--- INFORMATION SHOWN Enclosed Below ---
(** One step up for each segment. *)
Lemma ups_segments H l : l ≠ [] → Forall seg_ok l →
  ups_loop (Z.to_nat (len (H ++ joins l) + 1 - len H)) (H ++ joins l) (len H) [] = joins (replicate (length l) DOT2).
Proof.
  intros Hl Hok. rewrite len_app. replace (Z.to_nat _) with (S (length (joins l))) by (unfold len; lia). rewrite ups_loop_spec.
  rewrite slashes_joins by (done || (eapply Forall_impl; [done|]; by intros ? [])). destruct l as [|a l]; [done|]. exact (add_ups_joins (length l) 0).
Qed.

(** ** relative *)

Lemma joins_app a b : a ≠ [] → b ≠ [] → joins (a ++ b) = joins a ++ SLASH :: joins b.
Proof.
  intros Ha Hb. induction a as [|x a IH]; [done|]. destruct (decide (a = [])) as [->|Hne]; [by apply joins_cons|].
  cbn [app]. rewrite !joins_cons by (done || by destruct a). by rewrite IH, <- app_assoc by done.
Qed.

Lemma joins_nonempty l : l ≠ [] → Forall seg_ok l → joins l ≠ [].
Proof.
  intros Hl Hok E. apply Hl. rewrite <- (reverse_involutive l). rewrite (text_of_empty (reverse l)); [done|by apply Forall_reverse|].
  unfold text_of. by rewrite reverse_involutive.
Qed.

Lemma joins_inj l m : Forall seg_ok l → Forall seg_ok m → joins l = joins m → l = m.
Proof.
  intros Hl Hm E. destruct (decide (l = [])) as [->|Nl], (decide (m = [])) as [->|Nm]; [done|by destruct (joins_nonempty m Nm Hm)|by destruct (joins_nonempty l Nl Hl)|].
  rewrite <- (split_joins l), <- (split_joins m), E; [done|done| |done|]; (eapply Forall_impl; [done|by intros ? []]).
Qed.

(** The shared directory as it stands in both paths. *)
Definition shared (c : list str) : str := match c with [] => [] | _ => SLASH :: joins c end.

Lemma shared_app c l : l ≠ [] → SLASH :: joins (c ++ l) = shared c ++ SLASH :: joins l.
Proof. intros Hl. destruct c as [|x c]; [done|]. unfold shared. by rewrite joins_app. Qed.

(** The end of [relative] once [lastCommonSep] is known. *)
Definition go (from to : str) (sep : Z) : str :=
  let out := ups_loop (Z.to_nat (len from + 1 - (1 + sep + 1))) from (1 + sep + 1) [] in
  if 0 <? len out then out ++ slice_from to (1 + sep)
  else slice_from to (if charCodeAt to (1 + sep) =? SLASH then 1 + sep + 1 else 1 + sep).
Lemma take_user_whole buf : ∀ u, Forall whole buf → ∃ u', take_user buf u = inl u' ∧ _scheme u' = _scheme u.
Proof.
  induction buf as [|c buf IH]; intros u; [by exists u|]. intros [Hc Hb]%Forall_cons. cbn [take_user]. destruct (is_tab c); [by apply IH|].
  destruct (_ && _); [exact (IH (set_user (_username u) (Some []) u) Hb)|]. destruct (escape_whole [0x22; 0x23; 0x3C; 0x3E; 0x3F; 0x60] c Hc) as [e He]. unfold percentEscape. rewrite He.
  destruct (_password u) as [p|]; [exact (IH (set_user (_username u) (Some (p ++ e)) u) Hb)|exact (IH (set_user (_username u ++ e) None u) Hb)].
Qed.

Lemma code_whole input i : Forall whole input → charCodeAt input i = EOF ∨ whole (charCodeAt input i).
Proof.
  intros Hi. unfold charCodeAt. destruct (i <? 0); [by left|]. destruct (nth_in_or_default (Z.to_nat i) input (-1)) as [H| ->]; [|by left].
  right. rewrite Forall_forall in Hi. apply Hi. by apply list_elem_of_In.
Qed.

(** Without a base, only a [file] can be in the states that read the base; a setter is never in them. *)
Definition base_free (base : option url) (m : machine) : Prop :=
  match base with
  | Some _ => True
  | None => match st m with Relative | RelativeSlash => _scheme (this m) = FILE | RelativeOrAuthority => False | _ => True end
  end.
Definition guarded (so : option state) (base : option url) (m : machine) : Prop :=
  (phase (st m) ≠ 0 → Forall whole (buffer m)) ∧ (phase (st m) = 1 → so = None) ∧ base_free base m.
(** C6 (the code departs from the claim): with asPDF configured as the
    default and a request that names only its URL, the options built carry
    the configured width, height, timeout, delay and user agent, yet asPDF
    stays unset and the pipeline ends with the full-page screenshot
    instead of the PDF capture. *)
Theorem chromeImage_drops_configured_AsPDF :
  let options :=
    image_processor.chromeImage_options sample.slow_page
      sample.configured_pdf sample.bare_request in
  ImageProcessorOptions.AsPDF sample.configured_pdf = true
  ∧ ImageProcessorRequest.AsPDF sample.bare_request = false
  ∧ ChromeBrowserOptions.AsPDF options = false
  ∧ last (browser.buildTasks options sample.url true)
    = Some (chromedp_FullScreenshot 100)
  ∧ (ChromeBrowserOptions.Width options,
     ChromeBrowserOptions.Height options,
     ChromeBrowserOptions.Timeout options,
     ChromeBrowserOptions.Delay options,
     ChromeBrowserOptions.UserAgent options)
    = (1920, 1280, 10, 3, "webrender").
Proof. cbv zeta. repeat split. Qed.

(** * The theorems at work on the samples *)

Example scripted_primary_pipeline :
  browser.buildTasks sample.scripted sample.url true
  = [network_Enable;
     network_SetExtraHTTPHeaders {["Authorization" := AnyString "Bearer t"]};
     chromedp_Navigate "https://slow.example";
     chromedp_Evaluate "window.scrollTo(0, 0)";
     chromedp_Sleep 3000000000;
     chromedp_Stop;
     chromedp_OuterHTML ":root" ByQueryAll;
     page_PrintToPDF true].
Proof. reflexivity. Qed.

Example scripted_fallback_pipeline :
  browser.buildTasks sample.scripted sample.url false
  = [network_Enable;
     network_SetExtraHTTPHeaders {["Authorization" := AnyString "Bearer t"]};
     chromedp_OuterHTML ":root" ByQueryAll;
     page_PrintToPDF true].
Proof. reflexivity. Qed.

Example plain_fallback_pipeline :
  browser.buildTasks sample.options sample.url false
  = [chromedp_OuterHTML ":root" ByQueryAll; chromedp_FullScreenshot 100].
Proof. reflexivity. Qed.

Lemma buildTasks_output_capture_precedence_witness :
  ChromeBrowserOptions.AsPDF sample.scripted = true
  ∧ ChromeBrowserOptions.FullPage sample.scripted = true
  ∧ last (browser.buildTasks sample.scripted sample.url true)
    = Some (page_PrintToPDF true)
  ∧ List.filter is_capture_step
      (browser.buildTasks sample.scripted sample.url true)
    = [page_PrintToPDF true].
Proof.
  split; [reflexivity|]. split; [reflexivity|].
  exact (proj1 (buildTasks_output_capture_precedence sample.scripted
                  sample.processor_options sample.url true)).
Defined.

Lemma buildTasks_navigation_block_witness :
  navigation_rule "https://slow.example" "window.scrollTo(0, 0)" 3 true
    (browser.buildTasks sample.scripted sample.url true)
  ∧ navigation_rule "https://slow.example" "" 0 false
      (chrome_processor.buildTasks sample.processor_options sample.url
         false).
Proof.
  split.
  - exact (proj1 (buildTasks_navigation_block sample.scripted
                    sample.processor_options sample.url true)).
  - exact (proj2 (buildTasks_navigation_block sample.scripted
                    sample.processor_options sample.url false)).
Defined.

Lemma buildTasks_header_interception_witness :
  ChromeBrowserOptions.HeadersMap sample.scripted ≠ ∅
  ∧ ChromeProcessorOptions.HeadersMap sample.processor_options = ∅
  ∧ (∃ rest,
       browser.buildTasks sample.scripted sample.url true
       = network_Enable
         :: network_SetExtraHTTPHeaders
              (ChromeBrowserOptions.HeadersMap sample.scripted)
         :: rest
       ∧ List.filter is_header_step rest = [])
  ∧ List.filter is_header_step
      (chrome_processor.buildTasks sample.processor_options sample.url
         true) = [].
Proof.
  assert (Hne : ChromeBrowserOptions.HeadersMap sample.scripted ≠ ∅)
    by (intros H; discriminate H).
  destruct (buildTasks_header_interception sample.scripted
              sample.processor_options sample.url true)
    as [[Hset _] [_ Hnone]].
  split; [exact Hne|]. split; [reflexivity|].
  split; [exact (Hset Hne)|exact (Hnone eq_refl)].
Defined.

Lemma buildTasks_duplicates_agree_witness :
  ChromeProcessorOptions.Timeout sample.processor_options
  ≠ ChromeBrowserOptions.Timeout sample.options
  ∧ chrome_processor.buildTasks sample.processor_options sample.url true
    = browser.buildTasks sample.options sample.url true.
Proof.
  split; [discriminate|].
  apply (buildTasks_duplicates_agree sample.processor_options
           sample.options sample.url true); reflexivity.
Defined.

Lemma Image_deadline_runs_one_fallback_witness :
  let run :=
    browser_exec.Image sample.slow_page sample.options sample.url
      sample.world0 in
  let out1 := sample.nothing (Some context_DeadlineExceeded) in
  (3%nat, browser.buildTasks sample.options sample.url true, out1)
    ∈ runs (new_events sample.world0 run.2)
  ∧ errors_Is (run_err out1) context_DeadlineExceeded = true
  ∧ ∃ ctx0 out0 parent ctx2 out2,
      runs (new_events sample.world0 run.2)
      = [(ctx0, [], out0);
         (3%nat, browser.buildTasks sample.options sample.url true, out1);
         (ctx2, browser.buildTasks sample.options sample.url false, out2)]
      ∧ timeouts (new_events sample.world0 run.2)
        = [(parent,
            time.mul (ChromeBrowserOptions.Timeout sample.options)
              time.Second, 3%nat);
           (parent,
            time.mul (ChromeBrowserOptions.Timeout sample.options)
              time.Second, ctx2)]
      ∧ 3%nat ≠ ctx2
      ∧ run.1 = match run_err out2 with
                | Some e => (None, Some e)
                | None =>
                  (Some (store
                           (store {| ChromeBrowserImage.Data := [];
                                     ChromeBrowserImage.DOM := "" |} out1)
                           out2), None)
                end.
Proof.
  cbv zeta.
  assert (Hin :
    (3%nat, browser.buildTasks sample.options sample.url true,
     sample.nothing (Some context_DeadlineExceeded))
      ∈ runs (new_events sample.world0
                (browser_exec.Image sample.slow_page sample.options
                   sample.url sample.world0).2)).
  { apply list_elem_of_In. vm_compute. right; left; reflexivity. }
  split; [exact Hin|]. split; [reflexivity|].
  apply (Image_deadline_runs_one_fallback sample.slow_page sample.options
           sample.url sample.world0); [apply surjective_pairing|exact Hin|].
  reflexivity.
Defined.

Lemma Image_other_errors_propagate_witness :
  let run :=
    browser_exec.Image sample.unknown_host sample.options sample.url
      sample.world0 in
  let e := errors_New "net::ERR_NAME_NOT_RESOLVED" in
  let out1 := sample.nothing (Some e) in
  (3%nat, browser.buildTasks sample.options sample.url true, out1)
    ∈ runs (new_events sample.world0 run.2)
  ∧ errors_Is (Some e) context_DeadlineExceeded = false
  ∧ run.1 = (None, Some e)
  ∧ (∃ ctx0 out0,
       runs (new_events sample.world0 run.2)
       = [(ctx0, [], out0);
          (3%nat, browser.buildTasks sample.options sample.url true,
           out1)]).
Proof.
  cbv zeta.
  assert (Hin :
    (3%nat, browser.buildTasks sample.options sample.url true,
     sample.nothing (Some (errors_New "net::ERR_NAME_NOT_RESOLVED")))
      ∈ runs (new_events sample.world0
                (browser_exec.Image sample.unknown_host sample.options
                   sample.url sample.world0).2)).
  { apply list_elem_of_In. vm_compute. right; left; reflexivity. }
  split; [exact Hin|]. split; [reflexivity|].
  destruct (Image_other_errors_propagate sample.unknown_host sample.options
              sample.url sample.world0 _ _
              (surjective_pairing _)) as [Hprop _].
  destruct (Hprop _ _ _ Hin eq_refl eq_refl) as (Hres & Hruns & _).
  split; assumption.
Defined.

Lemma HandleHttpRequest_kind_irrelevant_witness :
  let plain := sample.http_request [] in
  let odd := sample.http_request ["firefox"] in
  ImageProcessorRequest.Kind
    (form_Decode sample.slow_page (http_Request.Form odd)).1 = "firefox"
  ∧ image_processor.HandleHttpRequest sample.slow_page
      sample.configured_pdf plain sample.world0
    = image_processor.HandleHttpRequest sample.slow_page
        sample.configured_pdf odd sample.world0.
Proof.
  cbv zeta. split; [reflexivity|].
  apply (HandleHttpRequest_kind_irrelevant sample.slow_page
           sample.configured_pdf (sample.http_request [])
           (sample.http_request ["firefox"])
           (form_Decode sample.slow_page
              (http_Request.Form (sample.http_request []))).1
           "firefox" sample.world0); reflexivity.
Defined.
--- End of Enclosed INFORMATION SHOWN ---
■ **WHAT IS BEING ASKED**
Each line of the records, from the opening one through the line holding "intros Hl Hm", should be restated word for word, with nothing else in the answer.

■ **EXPECTED ANSWER**
(** One step up for each segment. *)
Lemma ups_segments H l : l ≠ [] → Forall seg_ok l →
  ups_loop (Z.to_nat (len (H ++ joins l) + 1 - len H)) (H ++ joins l) (len H) [] = joins (replicate (length l) DOT2).
Proof.
  intros Hl Hok. rewrite len_app. replace (Z.to_nat _) with (S (length (joins l))) by (unfold len; lia). rewrite ups_loop_spec.
  rewrite slashes_joins by (done || (eapply Forall_impl; [done|]; by intros ? [])). destruct l as [|a l]; [done|]. exact (add_ups_joins (length l) 0).
Qed.

(** ** relative *)

Lemma joins_app a b : a ≠ [] → b ≠ [] → joins (a ++ b) = joins a ++ SLASH :: joins b.
Proof.
  intros Ha Hb. induction a as [|x a IH]; [done|]. destruct (decide (a = [])) as [->|Hne]; [by apply joins_cons|].
  cbn [app]. rewrite !joins_cons by (done || by destruct a). by rewrite IH, <- app_assoc by done.
Qed.

Lemma joins_nonempty l : l ≠ [] → Forall seg_ok l → joins l ≠ [].
Proof.
  intros Hl Hok E. apply Hl. rewrite <- (reverse_involutive l). rewrite (text_of_empty (reverse l)); [done|by apply Forall_reverse|].
  unfold text_of. by rewrite reverse_involutive.
Qed.

Lemma joins_inj l m : Forall seg_ok l → Forall seg_ok m → joins l = joins m → l = m.
Proof.
  intros Hl Hm E. destruct (decide (l = [])) as [->|Nl], (decide (m = [])) as [->|Nm]; [done|by destruct (joins_nonempty m Nm Hm)|by destruct (joins_nonempty l Nl Hl)|].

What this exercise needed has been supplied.